The third son went over and blew out the candle after Death left because the son said "till the candle wick burns out", not "till the candle burns out".
There are 100 ants on a board that is 1 meter long, each facing either left or right and walking at a pace of 1 meter per minute.
The board is so narrow that the ants cannot pass each other; when two ants walk into each other, they each instantly turn around and continue walking in the opposite direction. When an ant reaches the end of the board, it falls off the edge.
From the moment the ants start walking, what is the longest amount of time that could pass before all the ants have fallen off the plank? You can assume that each ant has infinitely small length.
The longest amount of time that could pass would be 1 minute.

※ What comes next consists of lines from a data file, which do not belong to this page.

(* ===== verification/Boot.v ===== *)
(** * The state the boot loader leaves

    The kernel's globals before [main] runs: the data of the sources, with
    everything else zero, and one choice of the linker's symbols.  The
    concrete states of the other files start from here. *)

From S2P Require Import Prelude Memory Kernel KMonad.

(** ** Definitions *)

Definition zero_segdesc : segdesc := mkSegdesc 0 0 0 0 0 0 0 0 0 0 0 0 0.
Definition zero_cpu : cpu :=
  mkCpu 0 0 0 false None None 0 0 0 0 0 (replicate 7 zero_segdesc) 0.
Definition zero_lock : spinlock := mkLock 0 "" None (replicate 10 0).
Definition zero_thread : thread := mkThread 0 UNUSED 0 None 0 0 Cnull 0 (replicate 16 0).
Definition zero_proc : proc :=
  mkProc 0 0 UNUSED 0 None 0 (replicate NOFILE None) None (replicate 16 0)
    (replicate NTHREAD zero_thread) 0.
Definition zero_mutex : kthread_mutex_t := mkMutex FREE 0 None.
Definition zero_file : file := mkFile FD_NONE 0 0 0 0 None 0.
Definition zero_inode : inode := mkInode 0 0 0 0 0 0 0 0 0 (replicate 13 0).
Definition zero_buf : buf := mkBuf 0 0 0 0 0 None (replicate 512 0).
Definition zero_fs : fsstate :=
  mkFs (replicate NFILE zero_file) ∅ (replicate NINODE zero_inode) (mkSb 0 0 0 0 0 0 0)
    (replicate (S NBUF) zero_buf) (mkLog 0 0 0 0 0 0 (replicate (Z.to_nat LOGSIZE) 0)) (fun _ => replicate 512 0)
    [] None 0 (replicate 10 None).
Definition zero_dev : devstate := mkDev (replicate 128 0) 0 0 0 0 0 0 [] [] (fun _ => 0) 0 0 [] [].
Definition boot : kstate :=
  mkK zero_cpu (fun _ => zero_lock) (fun _ => 0) (mkKmem 0 0) (fun _ => 0) 0
    (replicate NPROC zero_proc) None 1 1 1 (replicate MAX_MUTEXES zero_mutex) 1 0 zero_fs zero_dev.

(** A kernel of a little more than one megabyte, linked at KERNLINK. *)
Definition sample_symbols : Symbols := {|
  sym_data := 2148560896; sym_end := 2148626432; sym_forkret := 2148540000;
  sym_trapret := 2148550000; ts_addr := fun c => 2148600000 + 256 * c;
  kcpu_addr := fun c => 2148600200 + 256 * c; initcode := [106; 0; 235; 254];
  fs_img_size := 512000 |}.

(** ** Lemmas *)

Lemma sample_symbols_ok : @SymbolsOk sample_symbols.
Proof. split; cbn; unfold KERNLINK, KERNBASE, EXTMEM; done || lia. Qed.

If you were looking at the board from the side and could only see the silhouettes of the board and the ants, then when two ants walked into each other and turned around, it would look to you as if the ants had walked right by each other.

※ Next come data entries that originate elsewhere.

(* ===== verification/VmWalk.v ===== *)
(** * Page directories in memory: walkpgdir and mappages (vm.c)

    [pd_ok m pgdir] says that the page at [pgdir] is a page directory: its
    present entries point to distinct page tables, all pages of the
    allocator.  Under it a directory is a map from virtual pages to entries,
    [pte_of m pgdir va]; [walkpgdir] finds the entry, and [mappages] changes
    exactly the entries of its range. *)

From S2P Require Import Prelude Memory Kernel KMonad Boot Mmu Spinlock Kalloc Vm.

(** ** Definitions *)

Section VmWalk.
Context `{Symbols}.

(** The physical address [x] is in the page with kernel address [p]. *)
Definition in_page (p x : Z) : Prop := p - KERNBASE <= x < p - KERNBASE + 4096.

(** The page table of directory entry [i]. *)
Definition table_of (m : mem) (pgdir i : Z) : option Z :=
  let e := ld32 m (pgdir - KERNBASE + 4 * i) in
  if has e PTE_P then Some (p2v (PTE_ADDR e)) else None.

Record pd_ok (m : mem) (pgdir : Z) : Prop := {
  pd_page : kpage pgdir;
  pd_tables : forall i t, 0 <= i < 1024 -> table_of m pgdir i = Some t -> kpage t /\ t <> pgdir;
  pd_inj : forall i j t, 0 <= i < 1024 -> 0 <= j < 1024 ->
    table_of m pgdir i = Some t -> table_of m pgdir j = Some t -> i = j
}.

(** The pages a directory is made of: itself and its tables. *)
Definition pd_pages (m : mem) (pgdir p : Z) : Prop :=
  p = pgdir \/ exists i, 0 <= i < 1024 /\ table_of m pgdir i = Some p.

(** Memory is unchanged outside the pages [F]. *)
Definition frame (F : Z -> Prop) (m m' : mem) : Prop :=
  forall x, (forall p, F p -> ~ in_page p x) -> m' x = m x.

(** A directory, the allocator with free pages [l], and nothing shared. *)
Record vm_ok (s : kstate) (l : list Z) (pgdir : Z) : Prop := {
  vm_free : free_list s l;
  vm_ready : kmem_ready s;
  vm_pd : pd_ok (k_mem s) pgdir;
  vm_sep : forall p, pd_pages (k_mem s) pgdir p -> p ∉ l
}.

(** Nothing but memory, the free list and the allocator's lock changed. *)
Definition erase (s : kstate) : kstate :=
  set_k_mem (fun _ => 0) (set_k_kmem (mkKmem (km_use_lock (k_kmem s)) 0)
    (upd_lock Lkmem (fun _ => zero_lock) (upd_cpu (set_c_intena 0) s))).
Definition quiet (s s' : kstate) : Prop := erase s' = erase s.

In fact, the effect of two ants walking into each other and then turning around is essentially the same as two ants walking past one another: we just have two ants at that point walking in opposite directions.
So we can treat the board as if the ants are walking past each other. In this case, the longest any ant can be on the board is 1 minute (since the board is 1 meter long and the ants walk at 1 meter per minute). Thus, after 1 minute, all the ants will be off the board.

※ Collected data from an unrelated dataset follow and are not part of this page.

Lemma resolve_copy_run q l0 e : l = q :: l0 -> 1 < refcount s (frame_of v) ->
  exists m5,
    let s5 := upd_mem (fun _ => m5) (copied q) in
    cow_resolve (t + 4 * PTX va) (PTE_ADDR v) (PTE_FLAGS v) e s =
      Ok true e (upd_counter (PA_INX (PTE_ADDR v)) (fun _ => s32 (refcount s (frame_of v) - 1)) s5) /\
    grows ds d (copied q) l0 s5 l0 /\
    forall w, word w -> pte_of m5 d w =
      if w / 4096 =? va / 4096 then private (copy_pte q) else pte_of (k_mem s) d w.
Proof.
  intros El Hc. pose proof rv_word as Hw. destruct rv_frame as (Hk & Ea & Hl & Hn).
  destruct (copied_ok q l0 El) as (Hy & Hql & Hq & Hqd & Htb & _ & Hpt).
  destruct (copy_pte_bits q Hq) as (Hwc & _).
  destruct (entry_set (copied q) l0 ds d va t (copy_pte q) e Hy Hd Hw Htb Hwc) as (m4 & E4 & G4 & T4 & P4).
  destruct (entry_private (upd_mem (fun _ => m4) (copied q)) l0 ds d va t e
    (c ← counter (PTE_ADDR v); set_counter (PTE_ADDR v) (s32 (c - 1));; mret true)
    (gr_layout _ _ _ _ _ _ G4) Hd Hw T4) as (m5 & E5 & G5 & T5 & P5).
  exists m5. cbn zeta. split; [|split].
  - unfold cow_resolve. mstep rv_counter. rewrite (proj2 (Z.ltb_lt _ _) Hc).
    rewrite El in Hs. destruct (kalloc_pop e s q l0) as [Ek _]; [apply Hs|apply Hs|]. mstep Ek.
    rewrite (proj2 (Z.eqb_neq _ _) (kpage_nonzero q Hq)). unfold memmove, set_counter at 1. mstep. mstep.
    rewrite !(v2p_kpage q Hq), Ea, v2p_p2v by (unfold kpage, KERNBASE, PHYSTOP in *; lia).
    rewrite <- Ea. fold (copy_pte q). fold (copied q). mstep E4. etrans; [exact E5|].
    unfold counter. mstep. unfold set_counter. mstep. f_equal. f_equal. f_equal.
    cbn. rewrite (proj2 (Z.eqb_neq _ _)).
    + rewrite (quiet_counters _ _ (quiet_kmem_crit s)). unfold refcount. by rewrite Ea, v2p_kpage.
    + rewrite Ea. intros E%PA_INX_inj; [|done..]. subst q. apply Hl. rewrite El. apply list_elem_of_here.
  - eapply grows_trans; [exact G4|exact G5].
  - intros w Hww. rewrite P5 by done. cbn [k_mem upd_mem set_k_mem].
    destruct (w / 4096 =? va / 4096) eqn:Ew; [by rewrite P4, Z.eqb_refl|].
    by rewrite P4, Ew, Hpt.
Qed.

Mr. Jason was walking along the sea shore. Suddenly it started drizzling and turned into a heavy rain. He wasn’t carrying any umbrella, not even any cap. He was completely wet and all his clothes were soaked in rain. Yet not even a single strand of his hair was wet! How was that possible?
There are n coins in a line. (Assume n is even). Two players take turns to take a coin from one of the ends of the line until there are no more coins left. The player with the larger amount of money wins.
Would you rather go first or second? Does it matter?
Assume that you go first, describe an algorithm to compute the maximum amount of money you can win.
Note that the strategy to pick maximum of two corners may not work. In the following example, first player looses the game when he/she uses strategy to pick maximum of two corners.
Example 18 20 15 30 10 14
First Player picks 18, now row of coins is
20 15 30 10 14
Second player picks 20, now row of coins is
15 30 10 14
First Player picks 15, now row of coins is
30 10 14
Second player picks 30, now row of coins is
First Player picks 14, now row of coins is
Second player picks 10, game over.
The total value collected by second player is more (20 + 30 + 10) compared to first player (18 + 15 + 14). So the second player wins.
Going first will guarantee that you will not lose. By following the strategy below, you will always win the game (or get a possible tie).
(1) Count the sum of all coins that are odd-numbered. (Call this X)
(2) Count the sum of all coins that are even-numbered. (Call this Y)
(3) If X > Y, take the left-most coin first. Choose all odd-numbered coins in subsequent moves.
(4) If X < Y, take the right-most coin first. Choose all even-numbered coins in subsequent moves.
(5) If X == Y, you will guarantee to get a tie if you stick with taking only even-numbered/odd-numbered coins.
You might be wondering how you can always choose odd-numbered/even-numbered coins. Let me illustrate this using an example where you have 6 coins:
18 20 15 30 10 14
Sum of odd coins = 18 + 15 + 10 = 43
Sum of even coins = 20 + 30 + 14 = 64.
Since the sum of even coins is more, the first player decides to collect all even coins. He first picks 14, now the other player can only pick a coin (10 or 18). Whichever is picked the other player, the first player again gets an opportunity to pick an even coin and block all even coins.
Once there was a night watchman who had been caught several times sleeping on the job. The boss issued the final warning. On the next night he was caught with his head on his hand and his elbows on the desk. "Aha, I've caught you again," exclaimed the boss. The watchman's eyes popped open immediately and he knew what had happened. Being a quick thinking man, he said one word before looking up at the boss. The boss apologized profusely and went home. What was the one word?
The one word was "AMEN", thus making the Boss believe he was praying rather than sleeping.